The speeds and prices of broadband plans available from CenturyLink and Suddenlink vary from area to area, with some households open to “gigabit” service and full fiber connectivity. Picking the right provider for your needs will be a question of deciding whether you want to pay a premium for the highest speed or take a discount for a more average plan.
CenturyLink is a communications company that provides DSL and fiber Internet, phone, and TV service. Their TV offerings are marketed under the name “PRISMTV.”
Centurylink offers internet, TV, and phone service to consumers using two primary technologies: DSL and fiber-to-the-home (FTTH).
DSL is an older internet technology that uses Centurylink’s existing telephone infrastructure to deliver internet service. While DSL networks don’t offer the fastest speeds or lowest latencies, they are widely available and generally less expensive than other alternatives since they travel over the same cheap, readily available cables that carry telephone data.
If you are considering DSL, make sure to check the speeds available in your area as they can vary dramatically depending on your local infrastructure and distance between your house and the provider’s local office.
Fiber-to-the-home (FTTH), on the other hand, is widely considered the next generation of consumer internet access. In an FTTH implementation, Centurylink delivers a fiber optic connection directly to your residence, resulting in higher bandwidth and lower latency. The only problem with FTTH is that installing fiber optic cables are expensive, so this type of service is not widely available and usually comes with a higher monthly cost than DSL, cable, or fixed wireless.
Suddenlink is a cable broadband provider offering Internet and TV in addition to phone subscriptions. The company uses an advanced hybrid fiber coaxial (HFC) network to deliver download speeds up to 1,000Mbps (1Gb) in some areas, comparable to fiber.
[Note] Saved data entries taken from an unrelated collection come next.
(* ===== verification/Prelude.v ===== *)
(** * Verification of minilog

    minilog is a syslog server: it receives UDP datagrams, parses them as RFC 5424
    or RFC 3164, writes each to the log files of the sections that want it, and
    may forward it to another server. minilog-send is the command that builds and
    sends one. This library models the C++ of both (src/src/server, src/src/send)
    and proves what makes it correct. Paths below are relative to src/src.

    ** The parts and where they are modelled

    The path of a datagram, from the socket to the disk:
    - [UdpServer] (server/udp_server.cpp): the receive handler and what surrounds
      it: admission, re-arming, errors, drop reports, and the task that parses and
      routes a datagram. A handler is a function on the record [UdpServer]; the
      socket and the timer are events, and [possible] says when each can happen.
    - [Admission] (server/admission.hpp): the charge against max_queue_bytes, as
      the atomic operations of any number of threads, interleaved.
      [Linearization] shows that to its callers each call is one operation.
    - [Backoff] (server/receive_backoff.hpp, server/output/sink_recovery.hpp): the
      pacing and reporting of receive errors ([Module ReceiveBackoff]) and of a
      sink's outages ([Module SinkRecovery]).
    - [Names], [Parser], [ParserSpec] (server/parser): the name tables, the parser
      with every access that could leave the string as undefined behaviour, and
      the grammar it is proved equal to.
    - [OutputManager] (server/output/output_manager.cpp): which sinks a message is
      posted to, and the strands, as queues of tasks.
    - [FileSystem], [LogFile] (server/output/log_file.cpp): the file system whose
      every call may fail, and every member function of [LogFile] in a monad over
      it; [Escape] has [sanitizeUtf8] and [escapeControlChars]. [LogFileSpec] is
      the program logic for that monad, [Rotation] the chain of generations,
      [Lifecycle] the invariant of a sink and its handlers, [Sinks] what they
      promise. [Timestamp] is the time stamp of a record and its calendar.
    - [Forwarder] (server/forwarder/forwarder.cpp): the lookup, its retries, and
      the datagrams sent.
    - [SystemLog] (server/platform/os_log_linux.cpp, os_log_win.cpp): standard
      error and the system's own log. What the parts log they keep as lines with
      their level ([LogLine]); a sink's lines have the time, too.

    The whole:
    - [Isolation]: a sink reads and writes the files of its own section only: its
      handlers are sequences of single calls ([sliced]), each of them confined to
      those files ([confined]).
    - [Exceptions]: a handler of a sink as the sequence of its calls, which an
      exception may cut short anywhere, and the catch blocks, which may be cut
      short, too.
    - [Interleaving]: the sinks of a server over one disk, their strands, timers and
      failures in any order ([manager_step]), a handler being one step; [Threads]
      lets the calls of handlers on different threads interleave and shows that
      this makes no difference.
    - [Process]: the running server as one state, from the socket to the strands
      and the forwarder, with the tokens that tie queued messages to their charges;
      [enabled] and [sys_step] are its steps, [path] its schedules, [PInv] its
      invariant. [Shutdown] bounds its memory and shows that it ends; [Delivery]
      follows every datagram to the files and [Forwarding] to the socket, and
      [Completion] shows that the backlog clears. [Retention] reads a file and its
      generations as one log and shows what each member function of [LogFile] does
      to it; [DiskHistory] follows that log over a whole run with failing calls,
      and [Outages] what is said of each sink meanwhile.
      [Lines] and [Readback] read the files of a run back, through an interface
      ([LineReader]) with an instance for each kind of file. [EndToEnd] follows a
      message from minilog-send to the fields of its record.

    Around it:
    - [Platform], [Config], [ConfigSpec] (server/config): the libraries the loader
      calls, as classes with their documented laws and an instance; the loader;
      what a loaded configuration is.
    - [Server] (server/main.cpp, server/run_loop.hpp): [runServer], which builds
      the parts in order, and the loop of a worker; [Alarm] shows that a sink which
      cannot be opened says so.
    - [Main] (server/main.cpp, server/platform/service_linux.cpp): [main], the
      command line and what each option does.
    - [Service], [ServiceControl] (server/platform/service_win.cpp,
      service_linux.cpp): what a running Windows service reports to the service
      manager, and the wait for a stop on both systems ([Watch]); stopping,
      installing and removing the service, each call of the manager taking time and
      failing at will.
    - [Preflight] (server/preflight.cpp): the [--check] mode; [Startup] compares its
      verdict with what [runServer] does on the machine that was checked.
    - [WaitUntil] (server/platform/wait_until.hpp): polling with a deadline.
    - [SendFormat], [SendTime], [SendOptions], [SendMain] (send): the datagrams and
      their timestamps, the command line and the run of minilog-send.

    ** How C++ is represented

    A string is a list of bytes. A call is a value of [M]: it returns, throws one
    of the exceptions of [exn], or is [UB]: an access out of bounds, a view
    shortened past its end, or a loop of the model without fuel. A theorem that a
    call returns ([= Ret _]) thus excludes all three. Fuel is one more than the
    length of what a loop consumes (parser, escaping, splitting), the digits of a
    PRI, or the rounds of [WaitUntil.rounds]; loops over a list or a count are
    structural. Unsigned members wrap where the code's do ([u64]). State is passed
    explicitly; a handler that reads and writes members and files is in [LogFile]'s
    monad [IO]. Time is an integer of nanoseconds that events and calls are given.
    Whatever the program is told by the world (a send that failed, a clock, a name
    that resolved) is an argument, so that a theorem holds for every answer.

    ** What is proved

    - End to end, for one datagram in any state of the server:
      [UdpServer.datagram_reaches_files]; for the whole server under every schedule: [Delivery.datagrams_delivered] (each
      datagram is parsed once and handled in order by the sinks that want it),
      [Delivery.disk_is_the_log] (while no call fails the files are what the
      handled messages make of them), [DiskHistory.log_retained] (whatever fails,
      nothing written is lost before its generation is the oldest),
      [Readback.log_reads_back] (what a reader of the files finds),
      [Outages.losses_announced] (a message that is not written falls into an
      outage the log announced, with its true length),
      [Forwarding.datagrams_forwarded], [Completion.backlog_clears],
      [Shutdown.memory_bounded] and [Shutdown.shutdown_drains].
    - Sinks whose files are apart do not disturb each other: [Isolation.sink_confined],
      [Interleaving.sinks_interleave], [sink_alone], and at the grain of single
      calls [Threads.threads_atomic]; [own_directories_apart] is a
      simple sufficient condition, and [generations_collide] shows that the loader
      accepts sections which are not apart.
    - The parser returns for every datagram, and exactly what the grammar says:
      [ParserSpec.parseSyslog_total], [parseSyslog_grammar], [parseSyslog_fields].
      What minilog-send writes is read back: [SendFormat.buildDatagram_roundtrip],
      [SendTime.localNow_timestamp], and recorded: [EndToEnd.sent_is_recorded].
    - A text line is one line, printable and reversible, and JSON is valid UTF-8:
      [Escape.escape_one_line], [escape_reversible], [sanitizeUtf8_exact],
      [sanitizeUtf8_valid].
    - A sink keeps its invariant whatever fails, writes exactly its records, keeps
      every rotated byte, bounds its files, comes back after an outage and stays
      closed after a shutdown: [Sinks], [Rotation]. An exception in the middle of a
      handler leaves the sink as its invariant says, out of service with a retry
      pending; one in the catch block may leave it silenced, closed without a
      retry: [Exceptions.exceptions_contained].
    - Every accepted message is handled once, in order: [OutputManager].
    - The memory budget holds under every interleaving, and every drop is counted in
      a line of the log or still to be, the counts being those a reader of the lines
      finds: [Admission], [Linearization.admit_linearizes], [UdpServer.udp_accounts];
      the server keeps listening unless memory runs out: [UdpServer.udp_listens],
      [oom_stops_listening].
    - Reports are rate limited and no error goes uncounted: [Backoff]. What is
      logged is seen: [SystemLog.system_log_exact].
    - The time stamps of records are dates of the Gregorian calendar and sort as
      the times do: [Timestamp.currentTimestamp_sorts].
    - Forwarding never gets stuck, sends what is selected in order once the
      destination is known, and then says how many messages came too early; a stop
      before that leaves them unannounced: [Forwarder],
      [Forwarding.datagrams_forwarded].
    - A configuration is accepted exactly when valid, with every bound the server
      relies on: [ConfigSpec].
    - A start succeeds exactly when every step does, and the exit statuses tell the
      truth: [Server], [Main], [SendMain], [SendOptions]; a service that cannot begin
      (no control handler, no stop event) is the one failure that logs nothing. What
      --check says of a start, and when it is wrong: [Startup]. --stop, --install,
      --uninstall and the reports to the service manager: [ServiceControl], [Service].

    The supporting theorems [Rotation.unlimited_keeps_1001] and
    [Rotation.beyond_limit_untouched] show where the rotation differs from its
    documentation, and [Retention.rotation_erodes] that an active file which can
    not be renamed costs all its older generations, one per attempt.
    [Exceptions.second_exception_silences]: a sink whose catch block throws in its
    turn, before the retry is armed, stays closed until the next start.
    [Startup.unbindable_passes]: a check that passes before a start that fails.

    ** What is not modelled

    The service manager's own behaviour, which appears as what its calls answer;
    the conversion of the executable's path from wide characters; the help texts;
    Boost's own code (property trees, JSON, Program_options, Asio), which appears
    through classes and arguments; the web viewer (Go) and the command-line viewer
    (Python), which are other programs. The readings of the system clock are
    arguments. In [Process] a handler runs to its end before the next: that the
    handlers of one strand do not overlap is Asio's promise; handlers of different
    sinks may, and [Threads] shows that they are atomic to each other; what the
    receive handler and the workers share is the atomic state of [Admission],
    where [Linearization] shows the same; the forwarder shares nothing. The clock
    does not move within one handler, and the order of the system log's lines
    between threads is not followed: each part keeps its own lines. A handler of
    [Process] runs whole; exceptions are those of [Exceptions], for each sink, and
    the memory that runs out in the receive handler. The end of the wait for a stop
    is one step of [Process] ([YShutdown]), which comes once
    ([Service.stop_called_once]). A failed start is what it logs and returns and the
    close handlers it posted, which nothing runs; the destructors that then close the
    files are not modelled. The atomics of [Admission] are sequentially consistent,
    while every operation of the code on them is relaxed: C++ orders the exchanges
    of one atomic, which is what the budget rests on, but that a load sees the latest
    value, and the order across the counters, are assumptions of the model. Paths
    have [/] between their elements and are not normalised ([rotatedPath],
    [parent_path]); std::filesystem knows the separators of Windows as well. *)

(** ** Shared vocabulary *)

From Stdlib Require Export ZArith Lia.
From Stdlib Require Export Strings.Byte.
From stdpp Require Export base tactics list numbers strings gmap.
(* ===== verification/Lines.v ===== *)
(** * Texts made of lines

    What reads a log file or a terminal line by line: the lines of a text, each
    ended by a newline. *)

From S2P Require Import Prelude.

Definition unlines (ls : list bytes) : bytes := concat ((λ l, l ++ [x0a]) <$> ls).

(** The lines of a text, if its last line is ended too. *)
Fixpoint read_lines (s : bytes) : option (list bytes) :=
  match s with
  | [] => Some []
  | b :: s' =>
      ls ← read_lines s';
      if decide (b = x0a) then Some ([] :: ls)
      else match ls with l :: ls' => Some ((b :: l) :: ls') | [] => None end
  end.

Lemma read_lines_line l s ls : x0a ∉ l → read_lines s = Some ls → read_lines (l ++ x0a :: s) = Some (l :: ls).
Proof.
  intros Hl Hs. induction l as [|b l IH]; cbn; [by rewrite Hs|]. apply not_elem_of_cons in Hl as [Hb Hl].
  rewrite (IH Hl). cbn. by rewrite decide_False by congruence.
Qed.
Lemma read_unlines ls : Forall (λ l, x0a ∉ l) ls → read_lines (unlines ls) = Some ls.
Proof.
  induction 1 as [|l ls Hl _ IH]; [done|]. unfold unlines in *. cbn. rewrite <- app_assoc. by apply read_lines_line.
Qed.
Lemma read_lines_Some s ls : read_lines s = Some ls ↔ s = unlines ls ∧ Forall (λ l, x0a ∉ l) ls.
Proof.
  split; [|intros [-> Hl]; by apply read_unlines]. revert ls.
  induction s as [|b s IH]; intros ls; cbn; [by intros [= <-]|].
  destruct (read_lines s) as [ls1|]; cbn; [|done]. destruct (IH ls1 eq_refl) as [-> Hl1].
  destruct (decide (b = x0a)) as [->|Hb]; [intros [= <-]; split; [done|]; constructor; [apply not_elem_of_nil|done]|].
  destruct ls1 as [|l ls1]; [done|]. intros [= <-]. apply Forall_cons in Hl1 as [Hl Hl1]. split; [done|].
  constructor; [|done]. apply not_elem_of_cons. split; [congruence|done].
Qed.
Lemma unlines_app ls ks : unlines (ls ++ ks) = unlines ls ++ unlines ks.
Proof. unfold unlines. by rewrite fmap_app, concat_app. Qed.
Lemma read_lines_app s t ls ks : read_lines s = Some ls → read_lines t = Some ks → read_lines (s ++ t) = Some (ls ++ ks).
Proof.
  intros [-> Hl]%read_lines_Some [-> Hk]%read_lines_Some. apply read_lines_Some. split; [by rewrite unlines_app|].
  by apply Forall_app.
Qed.
Lemma read_lines_inj s t ls : read_lines s = Some ls → read_lines t = Some ls → s = t.
Proof. by intros [-> _]%read_lines_Some [-> _]%read_lines_Some. Qed.
(* ===== verification/Names.v ===== *)
(** * Facility and severity names (src/src/server/parser/syslog_names.hpp)

    The two number-to-name tables written to the JSONL, the two alias tables
    read from a config file or a command line, and the case-insensitive lookup
    shared by both. *)

From S2P Require Import Prelude.

(** [kFacilityNames]: index is the numeric code. *)
Definition kFacilityNames : list bytes := lit <$>
  [ "kern"; "user"; "mail"; "daemon"; "auth"; "syslog"; "lpr"; "news";
    "uucp"; "clock"; "authpriv"; "ftp"; "ntp"; "audit"; "alert"; "clock2";
    "local0"; "local1"; "local2"; "local3"; "local4"; "local5"; "local6"; "local7" ].

Definition kSeverityNames : list bytes := lit <$>
  [ "EMERGENCY"; "ALERT"; "CRITICAL"; "ERROR"; "WARNING"; "NOTICE"; "INFO"; "DEBUG" ].

Definition alias (p : string * Z) : bytes * Z := (lit p.1, p.2).

Definition kFacilityAliases : list (bytes * Z) := alias <$>
  [ ("kern", 0); ("kernel", 0); ("user", 1); ("mail", 2); ("daemon", 3);
    ("system", 3); ("auth", 4); ("security", 4); ("syslog", 5); ("lpr", 6);
    ("news", 7); ("uucp", 8); ("clock", 9); ("cron", 9); ("authpriv", 10);
    ("ftp", 11); ("ntp", 12); ("audit", 13); ("logaudit", 13); ("alert", 14);
    ("logalert", 14); ("clock2", 15); ("local0", 16); ("local1", 17); ("local2", 18);
    ("local3", 19); ("local4", 20); ("local5", 21); ("local6", 22); ("local7", 23) ].

Definition kSeverityAliases : list (bytes * Z) := alias <$>
  [ ("emergency", 0); ("emerg", 0); ("panic", 0); ("alert", 1); ("critical", 2);
    ("crit", 2); ("error", 3); ("err", 3); ("warning", 4); ("warn", 4);
    ("notice", 5); ("info", 6); ("debug", 7); ("informational", 6) ].

(** The sizes are compared first; the loop then runs over both strings. *)
Fixpoint equalsIgnoreCase_loop (a b : bytes) : bool :=
  match a, b with
  | x :: a', y :: b' =>
      if decide (tolower x ≠ tolower y) then false else equalsIgnoreCase_loop a' b'
  | _, _ => true
  end.
Definition equalsIgnoreCase (a b : bytes) : bool :=
  if decide (length a ≠ length b) then false else equalsIgnoreCase_loop a b.

(** [detail::lookup]: the first alias equal to the name, case folded. *)
Fixpoint lookup_name (table : list (bytes * Z)) (name : bytes) : option Z :=
  match table with
  | [] => None
  | (al, code) :: rest => if equalsIgnoreCase al name then Some code else lookup_name rest name
  end.

Definition facilityFromName (name : bytes) : option Z := lookup_name kFacilityAliases name.
Definition severityFromName (name : bytes) : option Z := lookup_name kSeverityAliases name.

(** ** Facts *)

(** Case-insensitive equality is equality after folding. *)
Lemma equalsIgnoreCase_fold a b :
  equalsIgnoreCase a b = true ↔ tolower <$> a = tolower <$> b.
Proof.
  unfold equalsIgnoreCase. destruct (decide (length a ≠ length b)) as [Hl|Hl].
  - split; [done|]. intros H%(f_equal length). by rewrite !length_fmap in H.
  - apply dec_stable in Hl. revert b Hl.
    induction a as [|x a IH]; intros [|y b] Hl; cbn; try done.
    injection Hl as Hl.
    destruct (decide (tolower x ≠ tolower y)) as [Hne|He%dec_stable].
    + split; [done|]. by intros [= ? ?].
    + rewrite IH by done. rewrite He. split; [congruence|]. by intros [=].
Qed.

(** A lookup does not see the case of the name. *)
Lemma lookup_name_fold table n n' :
  tolower <$> n = tolower <$> n' → lookup_name table n = lookup_name table n'.
Proof.
  intros Hn. induction table as [|[al code] rest IH]; cbn; [done|].
  assert (equalsIgnoreCase al n = equalsIgnoreCase al n') as ->.
  { apply eq_true_iff_eq. rewrite !equalsIgnoreCase_fold. by rewrite Hn. }
  by rewrite IH.
Qed.

(** What is found is in the table, under a name equal up to case. *)
Lemma lookup_name_Some table n code :
  lookup_name table n = Some code →
  ∃ al, (al, code) ∈ table ∧ tolower <$> al = tolower <$> n.
Proof.
  induction table as [|[al c] rest IH]; cbn; [done|].
  destruct (equalsIgnoreCase al n) eqn:E.
  - intros [= ->]. exists al. split; [by left|]. by apply equalsIgnoreCase_fold.
  - intros (al' & Hin & ?)%IH. exists al'. split; [by right|done].
Qed.

Lemma lookup_name_range table lo hi n code :
  Forall (λ p, lo <= p.2 <= hi) table → lookup_name table n = Some code → lo <= code <= hi.
Proof.
  intros Hf (al & Hin & _)%lookup_name_Some. rewrite Forall_forall in Hf. by apply (Hf (al, code)).
Qed.

Lemma facility_aliases_range : Forall (λ p, 0 <= p.2 <= 23) kFacilityAliases.
Proof. apply (bool_decide_unpack _). vm_compute. exact I. Qed.
Lemma severity_aliases_range : Forall (λ p, 0 <= p.2 <= 7) kSeverityAliases.
Proof. apply (bool_decide_unpack _). vm_compute. exact I. Qed.

Lemma facilityFromName_range n f : facilityFromName n = Some f → 0 <= f <= 23.
Proof. apply lookup_name_range, facility_aliases_range. Qed.
Lemma severityFromName_range n s : severityFromName n = Some s → 0 <= s <= 7.
Proof. apply lookup_name_range, severity_aliases_range. Qed.

(** Every entry of a number-to-name table is found back at its own index. *)
Definition names_back (names : list bytes) (back : bytes → option Z) : Prop :=
  ∀ i nm, names !! i = Some nm → back nm = Some (Z.of_nat i).

Lemma names_back_check names back :
  imap (λ i nm, back nm) names = imap (λ i _, Some (Z.of_nat i)) names → names_back names back.
Proof.
  intros H i nm Hi.
  assert (imap (λ i nm, back nm) names !! i = imap (λ i _, Some (Z.of_nat i)) names !! i) as Hl
    by by rewrite H.
  rewrite !list_lookup_imap, Hi in Hl. cbn in Hl. congruence.
Qed.

Lemma kFacilityNames_back : names_back kFacilityNames facilityFromName.
Proof. apply names_back_check. vm_compute. reflexivity. Qed.
Lemma kSeverityNames_back : names_back kSeverityNames severityFromName.
Proof. apply names_back_check. vm_compute. reflexivity. Qed.

(** With no two aliases equal up to case, the first match is the only one. *)
Lemma lookup_name_iff table n code :
  NoDup ((λ p : bytes * Z, tolower <$> p.1) <$> table) →
  lookup_name table n = Some code ↔ (∃ al, (al, code) ∈ table ∧ tolower <$> al = tolower <$> n).
Proof.
  intros Hnd. split; [apply lookup_name_Some|]. intros (al & Hin & Hal).
  induction table as [|[al' c'] rest IH]; cbn in *; [by apply not_elem_of_nil in Hin|].
  apply NoDup_cons in Hnd as [Hnin Hnd].
  destruct (equalsIgnoreCase al' n) eqn:E.
  - apply equalsIgnoreCase_fold in E. apply elem_of_cons in Hin as [[= -> ->]|Hin]; [done|].
    exfalso. apply Hnin, list_elem_of_fmap. exists (al, code). split; [cbn; congruence|done].
  - apply elem_of_cons in Hin as [[= -> ->]|Hin]; [|by apply IH].
    apply equalsIgnoreCase_fold in Hal. congruence.
Qed.

Lemma facility_aliases_NoDup : NoDup ((λ p : bytes * Z, tolower <$> p.1) <$> kFacilityAliases).
Proof. apply (bool_decide_unpack _). vm_compute. exact I. Qed.
Lemma severity_aliases_NoDup : NoDup ((λ p : bytes * Z, tolower <$> p.1) <$> kSeverityAliases).
Proof. apply (bool_decide_unpack _). vm_compute. exact I. Qed.

(** ** Theorem *)

(** The name tables agree: every facility and severity name the JSONL shows
    is accepted and maps back to its own code; a name is accepted exactly when
    it equals an alias up to case, and no name has two codes. *)
Theorem names_consistent :
  names_back kFacilityNames facilityFromName ∧ names_back kSeverityNames severityFromName ∧
  (∀ n f, facilityFromName n = Some f ↔
     (∃ al, (al, f) ∈ kFacilityAliases ∧ tolower <$> al = tolower <$> n)) ∧
  (∀ n s, severityFromName n = Some s ↔
     (∃ al, (al, s) ∈ kSeverityAliases ∧ tolower <$> al = tolower <$> n)).
Proof.
  split_and!; [apply kFacilityNames_back|apply kSeverityNames_back| |]; intros n c;
    apply lookup_name_iff; [apply facility_aliases_NoDup|apply severity_aliases_NoDup].
Qed.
Broadband Internet offerings from Suddenlink come via their hybrid fiber coaxial (HFC) network, alongside TV and phone plans. While less future-proof than a true “fiber” network, Suddenlink’s HFC network is optimized to deliver speeds that rival fiber, up to 1,000Mbps.
Hybrid fiber coaxial (HFC) networks work by bringing optical fiber cables as far as individual neighborhoods or subscriber areas, only switching over to existing coaxial copper TV infrastructure for the “last mile” between the node and subscriber residences.
The upcoming DOCSIS 3.1 protocol for delivering broadband Internet data via coaxial cable promises to make high-speed Internet available to even more consumers in the near future without expensive upgrades to existing coaxial networks in use.
Check the fine print before jumping aboard
Broadband communication companies provide complex services, and those complex services come with equally complex fees. The big ones to be aware of are ETFs (early termination fees) and limited-time pricing. ETFs matter particularly for consumers who anticipate relocating regularly, including renters, students, and etc.
The best-priced plans often include ETFs and multi-year agreements so the provider knows they can make a profit even if the margin on your particular connection is not hugely profitable for them. Additionally, shoppers should be sure to compare and account for the “final price” of plans, not just the limited-time sign-up offer. Sign-up offers can save you money, but ultimately the final price matters more if you’ll be staying with the same provider for years.
Modem rentals aren’t something you have to have
Modem rentals are a common offering for Internet providers, providing them with a stable source of low-cost revenue while streamlining the installation and upkeep process for customers. It’s a win-win for people who don’t want to mess with the home network or move too much for owning hardware to be practical, but it’s a losing proposition for everyone else.
First, check with your provider about which makes and models of modem/router are compatible with their network. Second, pick a model that can handle the bandwidth you’re paying for. The savings on rental costs should pay for it within the year, and after that it’s a simple way to save $100 or so per year.